*** Provided data Section Begins ***

(** ** The static contacts *)

Definition static_ok (m : static_contacts) : Prop :=
  ∀ msp l, m !! msp = Some l → Forall (λ c, c_mspID c = msp ∧ contact_ok c) l.

Lemma static_list_add (m : static_contacts) k c :
  static_list (<[k := default [] (m !! k) ++ [c]]> m) ≡ₚ static_list m ++ [c].
Proof.
  unfold static_list. rewrite <- insert_delete_eq.
  rewrite map_to_list_insert by apply lookup_delete_eq.
  cbn. destruct (m !! k) as [l|] eqn:E; cbn.
  - rewrite <- (insert_delete_id m k l E) at 2.
    rewrite map_to_list_insert by apply lookup_delete_eq. cbn.
    rewrite <- !app_assoc. by rewrite (Permutation_app_comm [c]).
  - rewrite delete_id by done. by rewrite Permutation_app_comm.
Qed.

Lemma newContact_owns base n ps cfg n' c :
  owns base n ps → newOrchestratorContact n cfg = (n', Ok c) →
  owns base n' (ps ++ peers_of [c]) ∧ contact_ok c ∧ c_mspID c = Config.ro_MSPID cfg ∧
  c_address c = Config.Remote_Address cfg.
Proof.
  intros Ho. unfold newOrchestratorContact. destruct (Network.NewPeer n _) as [n1 [p|e]] eqn:Hp; [|done].
  intros [= <- <-]. destruct (NewPeer_owns base n ps _ n1 p Ho Hp) as [H Hc].
  split; [exact H|]. split; [|done]. exists p. by rewrite Hc.
Qed.

Lemma newContact_owns_err base n ps cfg n' e :
  owns base n ps → newOrchestratorContact n cfg = (n', Err e) → owns base n' ps.
Proof.
  intros Ho. unfold newOrchestratorContact. destruct (Network.NewPeer n _) as [n1 [p|e']] eqn:Hp; [done|].
  intros [= <- <-]. exact (NewPeer_owns_err base n ps _ n1 e' Ho Hp).
Qed.

Lemma close_candidates_owns base order n m :
  Network.net_ok base → order ≡ₚ keys m → owns base n (peers_of (static_list m)) →
  owns base (closeOrchestratorContactCandidates order n m).1 [].
Proof.
  intros Hb Hord Ho. unfold closeOrchestratorContactCandidates.
  pose proof (close_contacts_peers n (all_contacts order m)) as H.
  destruct (close_contacts n _) as [n' errs]. cbn [fst] in *. rewrite H. apply close_owns; [done|].
  eapply owns_perm; [|exact Ho]. by rewrite static_list_order.
Qed.

Lemma candidates_loop_owns base configs n m n' r :
  Network.net_ok base → owns base n (peers_of (static_list m)) → static_ok m →
  candidates_loop n configs m = (n', r) →
  match r with
  | Ok m' => owns base n' (peers_of (static_list m')) ∧ static_ok m'
  | Err _ => owns base n' []
  end.
Proof.
  intros Hb. revert n m. induction configs as [|cfg rest IH]; intros n m Ho Hm H; simpl in H;
    [by injection H as <- <-|].
  destruct (newOrchestratorContact n cfg) as [n1 [c|e]] eqn:Hc.
  - destruct (newContact_owns base n _ cfg n1 c Ho Hc) as (Ho1 & Hok & _).
    eapply IH; [| |exact H].
    + eapply owns_perm; [|exact Ho1]. by rewrite static_list_add, peers_of_app.
    + intros msp l Hl. apply lookup_insert_Some in Hl as [[<- <-]|[_ Hl]]; [|by apply Hm].
      apply Forall_app; split; [|by repeat constructor].
      destruct (m !! c_mspID c) as [l|] eqn:E; [by apply Hm in E|constructor].
  - injection H as <- <-. apply close_candidates_owns; [done|done|].
    by apply (newContact_owns_err base n _ cfg n1 e).
Qed.

(** ** The dynamic contacts *)

Lemma contact_key_inj t t' a a' :
  GoStrings.has_char "|" t = false → GoStrings.has_char "|" t' = false →
  contact_key t a = contact_key t' a' → t = t' ∧ a = a'.
Proof.
  unfold contact_key. revert t'. induction t as [|c t IH]; intros [|c' t'] Ht Ht' H.
  - by injection H.
  - injection H as <- _. discriminate Ht'.
  - injection H as -> _. discriminate Ht.
  - apply orb_false_iff in Ht as [_ Ht], Ht' as [_ Ht'].
    injection H as <- H. by destruct (IH t' Ht Ht' H) as [-> ->].
Qed.

(** A contact of [target] to the endpoint that [addr] names. *)
Definition contact_of (target addr : string) (c : OrchestratorContact) : Prop :=
  c_mspID c = target ∧ contact_ok c ∧
  ∃ e, endpointFromAddress addr = Ok e ∧ c_address c = Config.Endpoint_Address e.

*** Provided data Section Ends ***

- **What the exercise asks**:
Of all the entries above, retype exactly the lines from the line with "Network.net_ok base → order" to the line with "pose proof (close_contacts_peers", both included, and no others.

- **Finished task**:
  Network.net_ok base → order ≡ₚ keys m → owns base n (peers_of (static_list m)) →
  owns base (closeOrchestratorContactCandidates order n m).1 [].
Proof.
  intros Hb Hord Ho. unfold closeOrchestratorContactCandidates.
  pose proof (close_contacts_peers n (all_contacts order m)) as H.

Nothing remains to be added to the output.